WHAT TO DO: Only the lines below from the one containing "Forall (fun c => faceUp c = false) (shuffleDeck" to the one containing "Lemma initializeGame_deck (d" should be repeated, both included and unchanged.

EXCERPTED DATA:
(** ** Layout Builder *)

Lemma swap_Permutation i j l : swap i j l ≡ₚ l.
Proof.
  unfold swap. destruct (l !! i) as [a|] eqn:Hi; [|done].
  destruct (l !! j) as [b|] eqn:Hj; [|done].
  by apply Permutation_insert_swap.
Qed.

Lemma shuffle_loop_Permutation rand i l : shuffle_loop rand i l ≡ₚ l.
Proof.
  revert l. induction i as [|i IH]; intros l; simpl; [done|].
  by rewrite IH, swap_Permutation.
Qed.

Lemma shuffleDeck_Permutation rand deck : shuffleDeck rand deck ≡ₚ deck.
Proof. apply shuffle_loop_Permutation. Qed.

Lemma shuffled_length d ts gid rand :
  length (shuffleDeck rand (createDeck d ts gid).1) = 104%nat.
Proof.
  rewrite (Permutation_length (shuffleDeck_Permutation _ _)).
  apply createDeck_length.
Qed.

Lemma shuffled_faceDown d ts gid rand :
  Forall (fun c => faceUp c = false) (shuffleDeck rand (createDeck d ts gid).1).
Proof.
  rewrite shuffleDeck_Permutation. apply createDeck_faceDown.
Qed.

(** A list of known length is a list of that many elements. *)
Ltac explode_list l H :=
  repeat (destruct l as [|? l]; [simpl in H; lia|]);
  try (destruct l; [|simpl in H; lia]).

Lemma initializeGame_deck (d : Difficulty) ts gid rand deck :
  deck = shuffleDeck rand (createDeck d ts gid).1 →
  initializeGame d ts gid rand =
    Ok (initial_layout d deck).
Proof.
  intros Hdeck. unfold initializeGame, initial_layout. rewrite <- Hdeck.
  pose proof (shuffled_length d ts gid rand) as Hlen. rewrite <- Hdeck in Hlen.
  clear Hdeck. explode_list deck Hlen. reflexivity.
Qed.

Lemma setFaceUp_setFaceUp b b' c : setFaceUp b (setFaceUp b' c) = setFaceUp b c.
Proof. reflexivity. Qed.

Lemma setFaceUp_id c : setFaceUp (faceUp c) c = c.
Proof. by destruct c. Qed.

Lemma setFaceUp_false_id b c : faceUp c = false → setFaceUp false (setFaceUp b c) = c.
Proof. intros H. rewrite setFaceUp_setFaceUp, <- H. apply setFaceUp_id. Qed.

Lemma fmap_faceUp_setFaceUp b (l : list Card) :
  faceUp <$> (setFaceUp b <$> l) = replicate (length l) b.
Proof. induction l as [|c l IH]; csimpl; [done|]. by rewrite IH. Qed.

Lemma fmap_setFaceUp_false_id b (l : list Card) :
  Forall (fun c => faceUp c = false) l →
  setFaceUp false <$> (setFaceUp b <$> l) = l.
Proof.
  induction 1 as [|c l H _ IH]; csimpl; [done|].
  by rewrite IH, setFaceUp_false_id.
Qed.

Lemma take_drop_glue {A} (n k m : nat) (l : list A) :
  m = (k + n)%nat → take n (drop k l) ++ drop m l = drop k l.
Proof. intros ->. by rewrite <- drop_drop, take_drop. Qed.

(** C7: [initializeGame] deals the shuffled deck in order: 6 cards to
    each of the first 4 piles and 5 to each of the other 6, 54 in all,
    the other 50 to the stock; in every pile exactly the last card is
    face up; no moves, not won, no completed sequence. *)
Theorem initializeGame_layout (d : Difficulty) (ts : Z) (gid : nat) (rand : nat → nat) :
  ∃ s, initializeGame d ts gid rand = Ok s
    ∧ (fun p => length (cards p)) <$> tableau s = [6; 6; 6; 6; 5; 5; 5; 5; 5; 5]%nat
    ∧ length (concat (cards <$> tableau s)) = 54%nat
    ∧ length (stock s) = 50%nat
    ∧ Forall (fun p => faceUp <$> cards p
                       = replicate (length (cards p) - 1) false ++ [true]) (tableau s)
    ∧ (setFaceUp false <$> concat (cards <$> tableau s)) ++ stock s
      = shuffleDeck rand (createDeck d ts gid).1
    ∧ completedSequences s = [] ∧ moves s = 0 ∧ gameWon s = false
    ∧ difficulty s = d.
Proof.
  eexists. split; [by apply initializeGame_deck|].
  pose proof (shuffled_length d ts gid rand) as Hlen.
  pose proof (shuffled_faceDown d ts gid rand) as Hfd.
  remember (shuffleDeck rand (createDeck d ts gid).1) as deck eqn:E. clear E.
  unfold initial_layout.
  cbn [tableau stock completedSequences moves gameWon difficulty].
  repeat split.
  - cbn. rewrite !length_app, !length_fmap, !length_take, !length_drop, Hlen.
    reflexivity.
  - rewrite length_concat. cbn.
    rewrite !length_app, !length_fmap, !length_take, !length_drop, Hlen.
    reflexivity.
  - by rewrite length_drop, Hlen.
  - repeat (apply Forall_cons_2 || apply Forall_nil_2); cbn [cards];
      rewrite fmap_app, !fmap_faceUp_setFaceUp, !length_app, !length_fmap,
        !length_take, !length_drop, Hlen; reflexivity.
  - cbn [fmap list_fmap cards concat]. rewrite app_nil_r, !fmap_app.
    rewrite !fmap_setFaceUp_false_id
      by eauto using Forall_take, Forall_drop.
    rewrite <- !(assoc (++)).
    rewrite !take_drop_glue by reflexivity.
    apply take_drop.
Qed.

(** ** Move Engine *)

Lemma descending_cons a b l :
  descending (a :: b :: l) = true ↔
  rankValues (rank a) = rankValues (rank b) + 1 ∧ descending (b :: l) = true.
Proof.
  cbn [descending]. case_bool_decide as H; [|tauto].
  split; [done|]. intros [? _]. done.
Qed.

RESPONSE TO THIS EXERCISE:
  Forall (fun c => faceUp c = false) (shuffleDeck rand (createDeck d ts gid).1).
Proof.
  rewrite shuffleDeck_Permutation. apply createDeck_faceDown.
Qed.

(** A list of known length is a list of that many elements. *)
Ltac explode_list l H :=
  repeat (destruct l as [|? l]; [simpl in H; lia|]);
  try (destruct l; [|simpl in H; lia]).

Lemma initializeGame_deck (d : Difficulty) ts gid rand deck :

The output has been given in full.